Price is another factor that makes it difficult for first-time buyers to gain a foothold in the market. Silverthorne resident Andrea Perry said she has been living in her family’s vacation home in Leadville for the past five years, which has helped her save enough for a down payment. Even then, she said her parents gave her financial assistance during the shutdown.

“The only reason I was able to do this was with the help of my family,” said Perry. “Being able to rent a house from them and having my parents help with the down payment has really made this possible, and a lot of people don’t have the resources to help them buy their first home. It is a really difficult process. “

Perry said she was one of many bids vying for his two-bedroom, two-bathroom condo in Wildernest. She believes it was a letter to the sellers, along with a short registration period, that helped sway their decision in her favor.

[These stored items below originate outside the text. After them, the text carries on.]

(** C3.  In both variants, a step whose distance reading is [None], NaN,
    +infinity or -infinity leaves [last_geodesic_distance] as it was before
    the step; and at every point of every episode, from construction on and
    whatever calls are made, [last_geodesic_distance] is neither NaN nor
    infinite. *)
Theorem invalid_reading_keeps_last_distance
    {Env : Type} `{HabitatEnvironment Env}
    `{NumPy} :
  (forall (t : PointNav.Task Env) (a : Z),
      invalid_reading
        (distance_to_goal
           (get_metrics (PointNav.env (fst (PointNav._step t a))))) ->
      PointNav.last_geodesic_distance (fst (PointNav._step t a))
      = PointNav.last_geodesic_distance t)
  /\ (forall (e : Env) info max (cs : list call),
         let d := PointNav.last_geodesic_distance
                    (PointNav.run (PointNav.init e info max) cs) in
         PrimFloat.is_nan d = false /\ PrimFloat.is_infinity d = false)
  /\ (forall (t : ObjectNav.Task Env) (a : Z),
         invalid_reading
           (distance_to_goal
              (get_metrics (ObjectNav.env (fst (ObjectNav._step t a))))) ->
         ObjectNav.last_geodesic_distance (fst (ObjectNav._step t a))
         = ObjectNav.last_geodesic_distance t)
  /\ (forall (e : Env) info max (cs : list call),
         let d := ObjectNav.last_geodesic_distance
                    (ObjectNav.run (ObjectNav.init e info max) cs) in
         PrimFloat.is_nan d = false /\ PrimFloat.is_infinity d = false).
Proof.
  split; [|split; [|split]].
  - intros t a Hinv.
    destruct (point_step_last t a) as [Hl | [e He]].
    + rewrite Hl. apply guarded_distance_invalid, Hinv.
    + rewrite He. reflexivity.
  - intros e info max cs d. apply is_finite_split.
    apply point_run_finite, point_init_finite.
  - intros t a Hinv. rewrite object_step_env in Hinv.
    rewrite object_step_last.
    destruct (py_getitem ObjectNav.action_names a) as [s|e]; [|reflexivity].
    apply guarded_distance_invalid, Hinv.
  - intros e info max cs d. apply is_finite_split.
    apply object_run_finite, object_init_finite.
Qed.

(** On the glitching episode the first reading is NaN: the stored distance
    stays at 3.0 in both variants. *)
Lemma invalid_reading_keeps_last_distance_witness :
  PointNav.last_geodesic_distance
    (fst (PointNav._step (PointNav.init Scripted.glitch Scripted.goal 500) 0))
  = PointNav.last_geodesic_distance
      (PointNav.init Scripted.glitch Scripted.goal 500)
  /\ ObjectNav.last_geodesic_distance
       (fst (ObjectNav._step
               (ObjectNav.init Scripted.glitch Scripted.goal 500) 0))
     = ObjectNav.last_geodesic_distance
         (ObjectNav.init Scripted.glitch Scripted.goal 500).
Proof.
  split.
  - apply (proj1 invalid_reading_keeps_last_distance).
    vm_compute. left. reflexivity.
  - apply (proj1 (proj2 (proj2 invalid_reading_keeps_last_distance))).
    vm_compute. left. reflexivity.
Defined.

(** C1.  In both variants, a step called with an index of the [end] action
    sets [_took_end_action], which then stays set whatever calls follow; sets
    [_success] to the goal-in-range test on the environment right after the
    action; makes [last_action_success] equal to [_success]; and the reward
    it returns is the base reward plus a bonus that is 10.0 exactly when
    [_success] is true and 0.0 otherwise.  (The object-goal step returns no
    reward when the reading is [None]: its [judge] raises [TypeError].) *)
Theorem end_action_sets_success_and_bonus
    {Env : Type} `{HabitatEnvironment Env}
    `{NumPy} :
  (forall (t : PointNav.Task Env) (a : Z),
      py_getitem PointNav.action_names a = Returned END ->
      let t' := fst (PointNav._step t a) in
      let e' := env_step END (PointNav.env t) in
      PointNav._took_end_action t' = true
      /\ (forall cs, PointNav._took_end_action (PointNav.run t' cs) = true)
      /\ PointNav._success t' = py_bool (spl (get_metrics e'))
      /\ PointNav.last_action_success t' = Some (PointNav._success t')
      /\ exists r bonus,
           snd (PointNav._step t a) = Returned r
           /\ reward r
              = (base_reward (PointNav.last_geodesic_distance t) e'
                 + bonus)%float
           /\ (bonus = 10.0%float <-> PointNav._success t' = true)
           /\ (PointNav._success t' = false -> bonus = 0%float))
  /\ (forall (t : ObjectNav.Task Env) (a : Z),
         py_getitem ObjectNav.action_names a = Returned END ->
         let t' := fst (ObjectNav._step t a) in
         let e' := env_step END (ObjectNav.env t) in
         ObjectNav._took_end_action t' = true
         /\ (forall cs, ObjectNav._took_end_action (ObjectNav.run t' cs) = true)
         /\ ObjectNav._success t' = py_bool (spl (get_metrics e'))
         /\ ObjectNav.last_action_success t' = Some (ObjectNav._success t')
         /\ match distance_to_goal (get_metrics e') with
            | None => snd (ObjectNav._step t a) = Raised TypeError
            | Some _ =>
                exists r bonus,
                  snd (ObjectNav._step t a) = Returned r
                  /\ reward r
                     = (base_reward (ObjectNav.last_geodesic_distance t) e'
                        + bonus)%float
                  /\ (bonus = 10.0%float <-> ObjectNav._success t' = true)
                  /\ (ObjectNav._success t' = false -> bonus = 0%float)
            end).
Proof.
  split.
  - intros t a Ha t' e'.
    assert (Ht' : PointNav._took_end_action t' = true).
    { subst t'. rewrite point_step_unfold, Ha. reflexivity. }
    split; [exact Ht'|]. split.
    { intros cs. apply point_run_took_end, Ht'. }
    subst t' e'. rewrite point_step_unfold, Ha. cbn.
    split; [reflexivity|]. split; [reflexivity|].
    eexists. eexists. split; [reflexivity|]. cbn. split; [reflexivity|].
    destruct (PointNav._is_goal_in_range _); split.
    + split; reflexivity.
    + intros Hf. discriminate Hf.
    + split; [intros Hb; destruct (ten_is_not_zero (eq_sym Hb))
             | intros Hf; discriminate Hf].
    + reflexivity.
  - intros t a Ha t' e'.
    assert (Ht' : ObjectNav._took_end_action t' = true).
    { subst t'. rewrite object_step_took_end, Ha. reflexivity. }
    split; [exact Ht'|]. split.
    { intros cs. apply object_run_took_end, Ht'. }
    subst t' e'. rewrite object_step_unfold, Ha. cbn zeta.
    set (t1 := object_acted (object_logged t) END).
    assert (He1 : ObjectNav.env t1 = env_step END (ObjectNav.env t)).
    { subst t1. rewrite object_acted_env. reflexivity. }
    assert (Hs1 : ObjectNav._success t1
                  = py_bool (spl (get_metrics (env_step END (ObjectNav.env t))))).
    { reflexivity. }
    assert (Hl1 : ObjectNav._last_action_success t1
                  = Some (ObjectNav._success t1)).
    { reflexivity. }
    assert (Hk1 : ObjectNav._took_end_action t1 = true) by reflexivity.
    assert (Hd1 : ObjectNav.last_geodesic_distance t1
                  = ObjectNav.last_geodesic_distance t) by reflexivity.
    destruct (distance_to_goal (get_metrics (env_step END (ObjectNav.env t))))
      as [x|] eqn:Hx.
    + rewrite <- He1 in Hx.
      destruct (object_judge_some t1 x Hx)
        as (t2 & -> & _ & _ & _ & _ & Hs2 & Hl2 & _).
      cbn [fst snd]. unfold ObjectNav.last_action_success.
      rewrite object_counted_success, object_counted_last_action_success.
      rewrite Hs2, Hl2, Hl1, Hs1. split; [reflexivity|]. split; [reflexivity|].
      rewrite Hk1, Hd1, He1.
      eexists. eexists. split; [reflexivity|]. cbn. split; [reflexivity|].
      destruct (py_bool _); split.
      * split; reflexivity.
      * intros Hf. discriminate Hf.
      * split; [intros Hb; destruct (ten_is_not_zero (eq_sym Hb))
               | intros Hf; discriminate Hf].
      * reflexivity.
    + rewrite <- He1 in Hx. rewrite (object_judge_none t1 Hx).
      cbn [fst snd]. unfold ObjectNav.last_action_success.
      rewrite Hl1, Hs1. repeat split; reflexivity.
Qed.

(** Index 3 is [end] in both action sets; on the overrunning episode the
    end step sets the flag in both variants. *)
Lemma end_action_sets_success_and_bonus_witness :
  PointNav._took_end_action
    (fst (PointNav._step (PointNav.init Scripted.overrun Scripted.goal 500) 3))
  = true
  /\ ObjectNav._took_end_action
       (fst (ObjectNav._step
               (ObjectNav.init Scripted.overrun Scripted.goal 500) 3))
     = true.
Proof.
  split.
  - apply (proj1 end_action_sets_success_and_bonus
             (PointNav.init Scripted.overrun Scripted.goal 500) 3%Z).
    reflexivity.
  - apply (proj2 end_action_sets_success_and_bonus
             (ObjectNav.init Scripted.overrun Scripted.goal 500) 3%Z).
    reflexivity.
Defined.

(** C2, as stated, fails: on the overrunning episode [end] is issued in
    range and then [move_ahead] is stepped; the second step is not an [end]
    step, yet its reward carries the bonus again, 10.49 instead of
    -0.01 + (2.0 - 1.5). *)
Lemma reward_of_non_end_step_counterexample :
  let t1 :=
    fst (PointNav._step (PointNav.init Scripted.overrun Scripted.goal 500) 3) in
  py_getitem PointNav.action_names 0 = Returned MOVE_AHEAD
  /\ MOVE_AHEAD <> END
  /\ exists r,
       snd (PointNav._step t1 0) = Returned r
       /\ reward r = 10.49%float
       /\ reward r
          <> (-0.01
              + (PointNav.last_geodesic_distance t1
                 - guarded_distance
                     (distance_to_goal
                        (get_metrics
                           (PointNav.env (fst (PointNav._step t1 0)))))
                     (PointNav.last_geodesic_distance t1)))%float.
Proof.
  cbv zeta. split; [reflexivity|]. split; [discriminate|].
  eexists. split; [reflexivity|]. split; [vm_compute; reflexivity|].
  intros Heq.
  apply (f_equal (fun z => PrimFloat.eqb z 10.49)) in Heq.
  vm_compute in Heq. discriminate Heq.
Qed.
(** * cordova-plugin-file, Electron back end (src/electron/File.js)

    A shallow embedding of the exported operations of [File.js] over a model
    of the Node.js [fs] module, and the properties of the operations that the
    specification states.

    Conventions of the embedding.
    - A JavaScript value is a [jsval]; numbers are the integers (byte offsets
      and sizes are what this API carries) together with NaN.
    - The native file system is a finite map from path components to nodes,
      with a table of open handles.  Every native call can fail with an
      injected error code, so that permission denials and I/O errors are
      covered.
    - An operation is a state transformer on the [World]; the world records a
      chronological [log] of native calls and of promise settlements, in the
      order in which the JavaScript event loop performs them for one call.
    - Embedded are getArgs, getFile, getFileMetadata, getMetadata, write, the
      four readAs functions with their helper, remove, removeRecursively,
      getDirectory, copyTo, moveTo, resolveLocalFileSystemURI and
      requestAllPaths. *)

From Stdlib Require Import ZArith String Ascii List Lia DecimalString.
From stdpp Require Import base option list strings gmap.

Set Warnings "-register-all".
Local Open Scope string_scope.
Local Open Scope list_scope.
Local Open Scope Z_scope.

(** ** JavaScript values *)

Inductive jsval : Type :=
| JUndef
| JNull
| JBool (b : bool)
| JNum (z : Z)
| JNaN
| JStr (s : string)
| JBytes (l : list Byte.byte)        (* an ArrayBuffer *)
| JArr (l : list jsval)
| JObj (l : list (string * jsval)).

(** Platform services that the source calls and that are not part of it:
    ECMAScript built-ins, Node's Buffer codecs and the Electron paths. *)
Class Platform : Type := {
  (* decodeURI; None when it throws URIError *)
  decodeURI : string -> option string;
  (* StringToNumber of ECMAScript, to a JNum or JNaN *)
  StringToNumber : string -> jsval;
  (* buf.toString(encoding); None when it throws (unknown encoding) *)
  Buffer_toString : list Byte.byte -> jsval -> option string;
  (* Buffer.from(string): the UTF-8 bytes of a string *)
  utf8_bytes : string -> list Byte.byte;
  (* Buffer.from(object) for a plain object; None when it throws *)
  Buffer_from_object : list (string * jsval) -> option (list Byte.byte);
  (* whether the kernel honours the position of a write on a handle opened
     in append mode (it does not on Linux) *)
  positional_append : bool;
  (* buffer.constants.MAX_LENGTH, the largest size Buffer.alloc accepts *)
  kMaxLength : Z;
  (* nodePath.dirname(app.getAppPath()), app.getPath('userData'), ... *)
  appParentPath : string;
  userDataPath : string;
  cachePath : string;
  tempPath : string;
  documentsPath : string
}.

Module JS.

(** ToBoolean. *)
Definition truthy (v : jsval) : bool :=
  match v with
  | JUndef | JNull | JNaN => false
  | JBool b => b
  | JNum z => negb (z =? 0)
  | JStr s => negb (String.eqb s "")
  | JBytes _ | JArr _ | JObj _ => true
  end.

(** [a || b]. *)
Definition or (a b : jsval) : jsval := if truthy a then a else b.

(** [v === true]. *)
Definition is_true (v : jsval) : bool :=
  match v with JBool true => true | _ => false end.

(** [o.k]: own property of a plain object, [undefined] elsewhere (the keys
    read by the source, create and exclusive, exist on no other value). *)
Fixpoint assoc (k : string) (l : list (string * jsval)) : jsval :=
  match l with
  | [] => JUndef
  | (k', v) :: r => if String.eqb k k' then v else assoc k r
  end.

Definition prop (o : jsval) (k : string) : jsval :=
  match o with
  | JObj l => assoc k l
  | _ => JUndef
  end.

(** [args[i]] on an array. *)
Definition arg (i : nat) (args : list jsval) : jsval := nth i args JUndef.

Definition num_to_string (z : Z) : string :=
  NilZero.string_of_int (Z.to_int z).

(** ToString. *)
Fixpoint to_string (v : jsval) : string :=
  match v with
  | JUndef => "undefined"
  | JNull => "null"
  | JBool true => "true"
  | JBool false => "false"
  | JNum z => num_to_string z
  | JNaN => "NaN"
  | JStr s => s
  | JBytes _ => "[object ArrayBuffer]"
  | JArr l =>
      (fix join (l : list jsval) : string :=
         match l with
         | [] => ""
         | x :: r =>
             let sx := match x with
                       | JUndef | JNull => ""
                       | _ => to_string x
                       end in
             match r with
             | [] => sx
             | _ => sx +:+ "," +:+ join r
             end
         end) l
  | JObj _ => "[object Object]"
  end.

Section WithPlatform.
Context {pf : Platform}.

(** ToNumber, to a JNum or JNaN. *)
Definition to_number (v : jsval) : jsval :=
  match v with
  | JUndef | JNaN => JNaN
  | JNull => JNum 0
  | JBool b => JNum (if b then 1 else 0)
  | JNum z => JNum z
  | JStr s => StringToNumber s
  | JBytes _ | JArr _ | JObj _ => StringToNumber (to_string v)
  end.

(** [a - b]. *)
Definition sub (a b : jsval) : jsval :=
  match to_number a, to_number b with
  | JNum x, JNum y => JNum (x - y)
  | _, _ => JNaN
  end.

(** [a + b]: concatenation as soon as one operand is a string or an
    object, numeric addition otherwise. *)
Definition is_primitive_nonstring (v : jsval) : bool :=
  match v with
  | JUndef | JNull | JBool _ | JNum _ | JNaN => true
  | _ => false
  end.

Definition add (a b : jsval) : jsval :=
  if is_primitive_nonstring a && is_primitive_nonstring b then
    match to_number a, to_number b with
    | JNum x, JNum y => JNum (x + y)
    | _, _ => JNaN
    end
  else JStr (to_string a +:+ to_string b).

End WithPlatform.

(** String.prototype.indexOf(needle), [None] for -1. *)
Definition indexOf (needle s : string) : option nat := String.index 0 needle s.

(** RegExp.prototype.test for a pattern that is a literal string. *)
Definition contains (needle s : string) : bool :=
  match indexOf needle s with Some _ => true | None => false end.

(** String.prototype.substr(start): the string from index start on. *)
Fixpoint substr_from (n : nat) (s : string) : string :=
  match n, s with
  | O, _ => s
  | S n', String _ r => substr_from n' r
  | S _, EmptyString => EmptyString
  end.

(** String.prototype.substr(0, len). *)
Definition substr_to (len : nat) (s : string) : string := String.substring 0 len s.

(** White space removed by trim (the characters below U+0080). *)
Definition is_space (c : ascii) : bool :=
  let n := nat_of_ascii c in
  ((9 <=? n) && (n <=? 13))%nat || (n =? 32)%nat.

Fixpoint trim_start (s : string) : string :=
  match s with
  | String c r => if is_space c then trim_start r else s
  | EmptyString => EmptyString
  end.

Fixpoint trim_end (s : string) : string :=
  match s with
  | EmptyString => EmptyString
  | String c r =>
      match trim_end r with
      | EmptyString => if is_space c then EmptyString else String c EmptyString
      | r' => String c r'
      end
  end.

Definition trim (s : string) : string := trim_end (trim_start s).

End JS.

(** ** Errors, results and outcomes *)

(** Modelled from the spec: the error constants of [Types.js] ([FileError]),
    which is not among the sources; these are the twelve tags of section 6
    of the specification. *)
Module FileError.
Inductive t : Type :=
| NOT_FOUND_ERR
| SECURITY_ERR
| ABORT_ERR
| NOT_READABLE_ERR
| ENCODING_ERR
| NO_MODIFICATION_ALLOWED_ERR
| INVALID_STATE_ERR
| SYNTAX_ERR
| INVALID_MODIFICATION_ERR
| QUOTA_EXCEEDED_ERR
| TYPE_MISMATCH_ERR
| PATH_EXISTS_ERR.
End FileError.

(** Error codes of the native layer ([err.code] of a Node.js system error). *)
Inductive Errno : Type :=
| ENOENT | EACCES | EPERM | EEXIST | ENOTEMPTY | EISDIR | ENOTDIR
| EBADF | EINVAL | EIO | ENOSPC | EBUSY.

(** What a promise is rejected with, or what is thrown. *)
Inductive Reason : Type :=
| FileErr (e : FileError.t)     (* one of the fixed tags *)
| NativeErr (e : Errno)         (* the raw error object of a native call *)
| TypeErr                       (* a TypeError raised by argument validation *)
| URIErr.                       (* the URIError of decodeURI *)

(** Modelled from the spec: the value records of [Types.js] ([FileEntry],
    [DirectoryEntry], [JSFile]), which is not among the sources; plain data
    records built from the arguments of their constructors (section 3). *)
Inductive Value : Type :=
| VUndefined
| FileEntry (name fullPath : string)
| DirectoryEntry (name fullPath : string)
| JSFile (name fullPath type : string) (lastModified size : Z)
| VMetadata (modificationTime size : Z)
| VNumber (z : Z)
| VWritten (bytesWritten : Z) (buffer : list Byte.byte)
    (* the object {bytesWritten, buffer} that promisify(fs.write) yields *)
| VString (s : string)
| VBuffer (l : list Byte.byte)
| VPaths (table : list (string * string)).

(** What the caller of an exported function gets. *)
Inductive Outcome : Type :=
| Resolved (v : Value)          (* a promise, fulfilled with v *)
| Rejected (r : Reason)         (* a promise, rejected with r *)
| Pending                       (* a promise that is never settled *)
| ReturnedUndefined             (* no promise: the function returned undefined *)
| Threw (r : Reason).           (* no promise: the function threw *)

(** ** The native file system *)

Inductive Node : Type :=
| NFile (mtime : Z) (content : list Byte.byte)
| NDir (mtime : Z).

Inductive OpenFlag : Type := FlagR | FlagW | FlagA.

Record Handle : Type := { h_key : list string; h_flag : OpenFlag }.

Inductive Syscall : Type :=
| SysStat (path : string)
| SysOpen (path : string) (flag : OpenFlag)
| SysClose (fd : nat)
| SysRead (fd : nat) (length : nat) (position : jsval)
| SysWrite (fd : nat) (buf : list Byte.byte) (position : jsval)
| SysRmdir (path : string) (recursive : bool)
| SysUnlink (path : string)
| SysMkdir (path : string)
| SysCopyFile (src dst : string).

Inductive Event : Type :=
| EvCall (c : Syscall) (err : option Errno)   (* a native call and its error *)
| EvSettle (o : Outcome)                      (* a promise of an operation is settled *)
| EvDropped (r : Reason)                      (* a rejected promise nobody holds *)
| EvUncaught (r : Reason).                    (* an exception thrown in a callback *)

Record World : Type := {
  files : gmap (list string) Node;
  handles : gmap nat Handle;
  next_fd : nat;
  clock : nat;                                  (* native calls made so far *)
  inject : nat -> Syscall -> option Errno;      (* failures of the environment *)
  log : list Event
}.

“I had offered her the asking price and had written a letter about being a local and being a first-time home buyer, and I think all of that and the short duration of the list were the only reasons for which I was able to get the spot, ”says Perry.

While writing a letter has worked in Perry’s favor, Canfield said it falls into a gray area and some officers will try to discourage writing and receiving letters as it could result in lawsuits for discrimination.

Perry said it was difficult to find something that worked for her in the available inventory. She was looking for a two bedroom condo with washer and dryer, and she ended up finding one in Wildernest. According to the Summit County Appraiser’s Office, the condo’s selling price was $ 549,000.

Among first-time buyers looking to enter the county’s real estate market, Canfield said a majority of them already live in the county. Canfield said she has heard of the expansion of families currently rented out and sometimes interested in buying a home, but it’s hard to save enough for a down payment due to high rent payments. Some others who currently live in a house are reluctant to sell because their house is likely to be devoured much sooner than they can find a new location.

As for the cheapest inventory in the county, the last report produced by Land Title Guarantee Co. points to units in the Dillon Valley. The average transaction price for a unit here is $ 382,292. However, unit prices in traditionally cheaper areas continue to rise. Canfield said A-frame homes in Blue River were once considered affordable, but some of them hit the million dollar mark. According to the Land Title report, the average unit transaction price in Blue River is $ 747,900.

There are resources for first-time home buyers to help them enter the market. In addition to various federal programs, the Summit Combined Housing Authority offers three different down payment assistance loan programs for residents of Summit County. These loans are only available for the purchase of a primary home and require a 1-1 match of up to $ 25,000.

Rob Murphy, executive director of the Summit Combined Housing Authority, said the organization typically grants three to seven loans per year and this year has been quiet with just one loan granted. Murphy said he attributes this to the low interest rates and the fact that few people know about these programs.

Even with programs like these available, Canfield and Cole both said first-time homebuyers should be patient once they start looking at the market.